DIRECTIONS: Going line by line through the entries below, count those that contain "KindCollectibleReleased". Give the number by itself.

RECORDS FOR THIS EXERCISE:

#####

(* ===== verification/Inbox.v ===== *)
(** * The inbox: notifications

    Models [internal/notification] (the sealed kinds and states, the service) and
    [internal/db/notification_store.go]. *)

From S2P Require Import Prelude.
From S2P Require Import Core.
From S2P Require Import Auth.
From S2P Require Import Database.
From S2P Require Import Tx.
From S2P Require Import DeliveryDB.
Local Open Scope string_scope.
Local Open Scope Z_scope.

Module Notification.

(** ** [notification/service.go]: kinds, states, values *)

Inductive Kind :=
| KindSubmissionCreated | KindSubmissionAccepted | KindSubmissionChangesRequested | KindSubmissionRejected
| KindSubmissionSuperseded | KindSubmissionCommented | KindTaskFunded | KindTaskCancelled | KindTaskExpired
| KindTaskCommented | KindSeriesCommented | KindReservationRequested | KindReservationApproved
| KindReservationDeclined | KindReservationCancelled | KindReservationExpired | KindPayoutReceived
| KindCreditGranted | KindTipReceived | KindCollectibleAwarded | KindCollectibleWithdrawn
| KindCollectibleReleased | KindCreditsReceived.

#[export] Instance Kind_eq_dec : EqDecision Kind.
Proof. solve_decision. Defined.

Definition Kind_String (kind : Kind) : string :=
  match kind with
  | KindSubmissionCreated => "submission_created"
  | KindSubmissionAccepted => "submission_accepted"
  | KindSubmissionChangesRequested => "submission_changes_requested"
  | KindSubmissionRejected => "submission_rejected"
  | KindSubmissionSuperseded => "submission_superseded"
  | KindSubmissionCommented => "submission_commented"
  | KindTaskFunded => "task_funded"
  | KindTaskCancelled => "task_cancelled"
  | KindTaskExpired => "task_expired"
  | KindTaskCommented => "task_commented"
  | KindSeriesCommented => "series_commented"
  | KindReservationRequested => "reservation_requested"
  | KindReservationApproved => "reservation_approved"
  | KindReservationDeclined => "reservation_declined"
  | KindReservationCancelled => "reservation_cancelled"
  | KindReservationExpired => "reservation_expired"
  | KindPayoutReceived => "payout_received"
  | KindCreditGranted => "credit_granted"
  | KindTipReceived => "tip_received"
  | KindCollectibleAwarded => "collectible_awarded"
  | KindCollectibleWithdrawn => "collectible_withdrawn"
  | KindCollectibleReleased => "collectible_released"
  | KindCreditsReceived => "credits_received"
  end.

Definition AllKinds : list Kind :=
  [ KindSubmissionCreated; KindSubmissionAccepted; KindSubmissionChangesRequested; KindSubmissionRejected;
    KindSubmissionSuperseded; KindSubmissionCommented; KindTaskFunded; KindTaskCancelled; KindTaskExpired;
    KindTaskCommented; KindSeriesCommented; KindReservationRequested; KindReservationApproved;
    KindReservationDeclined; KindReservationCancelled; KindReservationExpired; KindPayoutReceived;
    KindCreditGranted; KindTipReceived; KindCollectibleAwarded; KindCollectibleWithdrawn;
    KindCollectibleReleased; KindCreditsReceived ].

Inductive KindResult :=
| KindParsed (Value : Kind)
| KindRejected (Reason : DomainError).

Definition ParseKind (raw : string) : KindResult :=
  match list_find (fun kind => Kind_String kind = raw) AllKinds with
  | Some (_, kind) => KindParsed kind
  | None => KindRejected (NewDomainError ErrorCodeInvalidEnum "unknown notification kind")
  end.

Inductive State := StateUnread | StateRead.

#[export] Instance State_eq_dec : EqDecision State.
Proof. solve_decision. Defined.

Definition State_String (state : State) : string :=
  match state with StateUnread => "unread" | StateRead => "read" end.

Inductive StateResult :=
| StateParsed (Value : State)
| StateRejected (Reason : DomainError).

Definition ParseState (raw : string) : StateResult :=
  switch raw
    [ (State_String StateUnread, StateParsed StateUnread);
      (State_String StateRead, StateParsed StateRead) ]
    (StateRejected (NewDomainError ErrorCodeInvalidEnum "unknown notification state")).

Inductive StateFilter := AnyState | UnreadOnly.

Record Subject := MkSubject { Subject_Kind : string; Subject_ID : string }.
Record Metadata := MkMetadata { Metadata_JSON : string }.

Inductive EventRef := NoSourceEvent | FromEvent (ID : DomainEventID).
Inductive SubjectTitleRef := NoSubjectTitle | TaskSubjectTitle (Title : string).

(** The zero value of [auth.DisplayName]. *)
Definition no_display_name : DisplayName := MkDisplayName "".

Record Notification := MkNotification {
  ID : TypedID KNotification;
  RecipientID : UserID;
  ActorID : UserID;
  ActorDisplayName : DisplayName;
  NKind : Kind;
  NSubject : Subject;
  SubjectTitle : SubjectTitleRef;
  NState : State;
  NMetadata : Metadata;
  Source : EventRef;
  CreatedAt : Z
}.

(** ** [notification/store_results.go] *)

Inductive CreateStoreResult := CreateStoreAccepted | CreateStoreRejected (Reason : DomainError).
Inductive ListStoreResult := ListStoreAccepted (Values : list Notification) (Total : Z) | ListStoreRejected (Reason : DomainError).
Inductive CountStoreResult := CountUnreadCounted (Count : Z) | CountStoreRejected (Reason : DomainError).
Inductive MarkReadStoreResult := MarkReadStoreAccepted (Value : Notification) | MarkReadStoreRejected (Reason : DomainError).

(** ** [db/notification_store.go] *)

Section Store.
Context `{UUIDLib, JSONB}.

Definition source_column (source : EventRef) : option string :=
  match source with FromEvent id => Some (TypedID_String id) | NoSourceEvent => None end.

Definition notification_row (value : Notification) : NotificationRow :=
  MkNotificationRow (TypedID_String (ID value)) (TypedID_String (RecipientID value))
    (TypedID_String (ActorID value)) (Kind_String (NKind value)) (Subject_Kind (NSubject value))
    (Subject_ID (NSubject value)) (State_String (NState value)) (Metadata_JSON (NMetadata value))
    (source_column (Source value)) (CreatedAt value).

Definition Create (value : Notification) : MOf Delivery CreateStoreResult :=
  result ← autocommit (fun d =>
    match insert_notification (notification_row value) d with inl err => inl err | inr d => inr (tt, d) end);
  mret match result with
    | inl _ => CreateStoreRejected (NewDomainError ErrorCodeInvalidState "create notification failed")
    | inr _ => CreateStoreAccepted
    end.

(** *** Reading rows *)

(** A row of [notificationSelectSQL]: the notification with its two joined columns. *)
Record JoinedRow := MkJoinedRow { joined : NotificationRow; joined_name : string; joined_title : string }.

Definition joined_task_title (row : NotificationRow) (d : Delivery) : string :=
  let title task := task_title <$> task_infos d !! task in
  let subject_title := if String.eqb (notif_subject_kind row) "task" then title (notif_subject_id row) else None in
  let submission_title :=
    if String.eqb (notif_subject_kind row) "submission"
    then submission ← submissions (ledger d) !! notif_subject_id row; title (sub_task_id submission) else None in
  match subject_title, submission_title with
  | Some t, _ => t
  | None, Some t => t
  | None, None => ""
  end.

(** The inner join with [users] drops a row whose actor has none. *)
Definition join_row (d : Delivery) (row : NotificationRow) : option JoinedRow :=
  profile ← user_profiles d !! notif_actor row;
  Some (MkJoinedRow row (displayNameSQL profile) (joined_task_title row d)).

(** [order by created_at desc, id desc] *)
Definition newest_first (a b : NotificationRow) : Prop :=
  notif_created_at b < notif_created_at a \/
  notif_created_at a = notif_created_at b /\ String.leb (notif_id b) (notif_id a) = true.

#[export] Instance newest_first_dec a b : Decision (newest_first a b).
Proof. unfold newest_first. solve_decision. Defined.

Definition in_listing (recipient : string) (filter : StateFilter) (row : NotificationRow) : Prop :=
  notif_recipient row = recipient /\
  match filter with UnreadOnly => notif_state row = "unread" | AnyState => True end.

#[export] Instance in_listing_dec recipient filter row : Decision (in_listing recipient filter row).
Proof. unfold in_listing. destruct filter; solve_decision. Defined.

Definition listing (recipient : string) (state : StateFilter) (d : Delivery) : list NotificationRow :=
  merge_sort newest_first (filter (in_listing recipient state) (notifications d)).

Definition sql_page {A} (page : Pagination.Page) (rows : list A) : list A :=
  take (Z.to_nat (Pagination.Limit page)) (drop (Z.to_nat (Pagination.Offset page)) rows).

Definition scanNotificationRow (row : JoinedRow) : MOf Delivery (DomainError + Notification) :=
  let '(MkJoinedRow n rawActorName rawTitle) := row in
  fault ← fault_point;
  if fault : bool then mret (inl (NewDomainError ErrorCodeInvalidState "scan notification failed"))
  else mret
    match ParseTypedID (k:=KNotification) (notif_id n) with
    | TypedIDRejected reason => inl reason
    | TypedIDCreated id =>
    match ParseUserID (notif_recipient n) with
    | TypedIDRejected reason => inl reason
    | TypedIDCreated recipient =>
    match ParseUserID (notif_actor n) with
    | TypedIDRejected reason => inl reason
    | TypedIDCreated actor =>
    match ParseKind (notif_kind n) with
    | KindRejected reason => inl reason
    | KindParsed kind =>
    match ParseState (notif_state n) with
    | StateRejected reason => inl reason
    | StateParsed state =>
    match NewDisplayName rawActorName with
    | DisplayNameRejected reason => inl reason
    | DisplayNameAccepted name =>
        let title :=
          if (String.eqb (notif_subject_kind n) "task" || String.eqb (notif_subject_kind n) "submission") &&
             negb (String.eqb rawTitle "")
          then TaskSubjectTitle rawTitle else NoSubjectTitle in
        let rawEventID := default "" (notif_event_id n) in
        let accept source :=
          inr (MkNotification id recipient actor name kind (MkSubject (notif_subject_kind n) (notif_subject_id n))
                 title state (MkMetadata (notif_metadata_json n)) source (notif_created_at n)) in
        if String.eqb rawEventID "" then accept NoSourceEvent
        else match ParseTypedID (k:=KDomainEvent) rawEventID with
             | TypedIDRejected _ => inl (NewDomainError ErrorCodeInvalidState "notification event id is invalid")
             | TypedIDCreated event => accept (FromEvent event)
             end
    end end end end end end.

Fixpoint scan_rows (rows : list JoinedRow) (values : list Notification) : MOf Delivery (DomainError + list Notification) :=
  match rows with
  | [] => mret (inr values)
  | row :: rows =>
      parsed ← scanNotificationRow row;
      match parsed with
      | inl reason => mret (inl reason)
      | inr value => scan_rows rows (values ++ [value])
      end
  end.

Definition scanNotificationRows (rows : list JoinedRow) (total : Z) : MOf Delivery ListStoreResult :=
  scanned ← scan_rows rows [];
  match scanned with
  | inl reason => mret (ListStoreRejected reason)
  | inr values =>
      fault ← fault_point;
      mret (if fault : bool then ListStoreRejected (NewDomainError ErrorCodeInvalidState "read notifications failed")
            else ListStoreAccepted values total)
  end.

Definition List (recipient : UserID) (state : StateFilter) (page : Pagination.Page) : MOf Delivery ListStoreResult :=
  counted ← pool_query (fun d => inr (Z.of_nat (length (listing (TypedID_String recipient) state d))));
  match counted with
  | inl _ => mret (ListStoreRejected (NewDomainError ErrorCodeInvalidState "count notifications failed"))
  | inr total =>
      rows ← pool_query (fun d => inr (sql_page page (omap (join_row d) (listing (TypedID_String recipient) state d))));
      match rows with
      | inl _ => mret (ListStoreRejected (NewDomainError ErrorCodeInvalidState "list notifications failed"))
      | inr rows => scanNotificationRows rows total
      end
  end.

Definition CountUnread (recipient : UserID) : MOf Delivery CountStoreResult :=
  counted ← pool_query (fun d => inr (Z.of_nat (length (filter (in_listing (TypedID_String recipient) UnreadOnly) (notifications d)))));
  mret match counted with
    | inl _ => CountStoreRejected (NewDomainError ErrorCodeInvalidState "count unread notifications failed")
    | inr count => CountUnreadCounted count
    end.

Definition MarkRead (recipient : UserID) (id : TypedID KNotification) : MOf Delivery MarkReadStoreResult :=
  tag ← autocommit (update_notification_state (TypedID_String id) (TypedID_String recipient) (State_String StateRead));
  match tag with
  | inl _ => mret (MarkReadStoreRejected (NewDomainError ErrorCodeInvalidState "mark notification read failed"))
  | inr O => mret (MarkReadStoreRejected (NewDomainError ErrorCodeNotFound "notification was not found"))
  | inr (S _) =>
      rows ← pool_query (fun d =>
        inr (omap (join_row d) (filter (fun row => notif_id row = TypedID_String id) (notifications d))));
      match rows with
      | inl _ => mret (MarkReadStoreRejected (NewDomainError ErrorCodeInvalidState "read marked notification failed"))
      | inr rows =>
          result ← scanNotificationRows rows 1;
          mret match result with
            | ListStoreRejected reason => MarkReadStoreRejected reason
            | ListStoreAccepted [value] _ => MarkReadStoreAccepted value
            | ListStoreAccepted _ _ => MarkReadStoreRejected (NewDomainError ErrorCodeNotFound "notification was not found")
            end
      end
  end.

(** ** [notification/service.go]: the service *)

Inductive NotifyResult :=
| NotificationCreated (Value : Notification)
| NotificationSkipped
| NotifyRejected (Reason : DomainError).

Definition Notify (recipient actor : UserID) (kind : Kind) (subject : Subject) (metadata : Metadata)
    (source : EventRef) : MOf Delivery NotifyResult :=
  if decide (recipient = actor) then mret NotificationSkipped
  else
    idResult ← NewNotificationID;
    match idResult with
    | TypedIDRejected reason => mret (NotifyRejected reason)
    | TypedIDCreated id =>
        now ← current_time;
        let value := MkNotification id recipient actor no_display_name kind subject NoSubjectTitle StateUnread
                       metadata source now in
        stored ← Create value;
        mret match stored with
          | CreateStoreRejected reason => NotifyRejected reason
          | CreateStoreAccepted => NotificationCreated value
          end
    end.

Inductive ListResult := NotificationsListed (Values : list Notification) (Total : Z) | ListRejected (Reason : DomainError).
Inductive CountResult := UnreadCounted (Count : Z) | CountRejected (Reason : DomainError).
Inductive MarkReadResult := NotificationRead (Value : Notification) | MarkReadRejected (Reason : DomainError).

Definition Service_List (recipient : UserID) (state : StateFilter) (page : Pagination.Page) : MOf Delivery ListResult :=
  result ← List recipient state page;
  mret match result with
    | ListStoreAccepted values total => NotificationsListed values total
    | ListStoreRejected reason => ListRejected reason
    end.

Definition Service_CountUnread (recipient : UserID) : MOf Delivery CountResult :=
  result ← CountUnread recipient;
  mret match result with
    | CountUnreadCounted count => UnreadCounted count
    | CountStoreRejected reason => CountRejected reason
    end.

Definition Service_MarkRead (recipient : UserID) (id : TypedID KNotification) : MOf Delivery MarkReadResult :=
  result ← MarkRead recipient id;
  mret match result with
    | MarkReadStoreAccepted value => NotificationRead value
    | MarkReadStoreRejected reason => MarkReadRejected reason
    end.
End Store.
End Notification.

#####

ANSWER SECTION: 3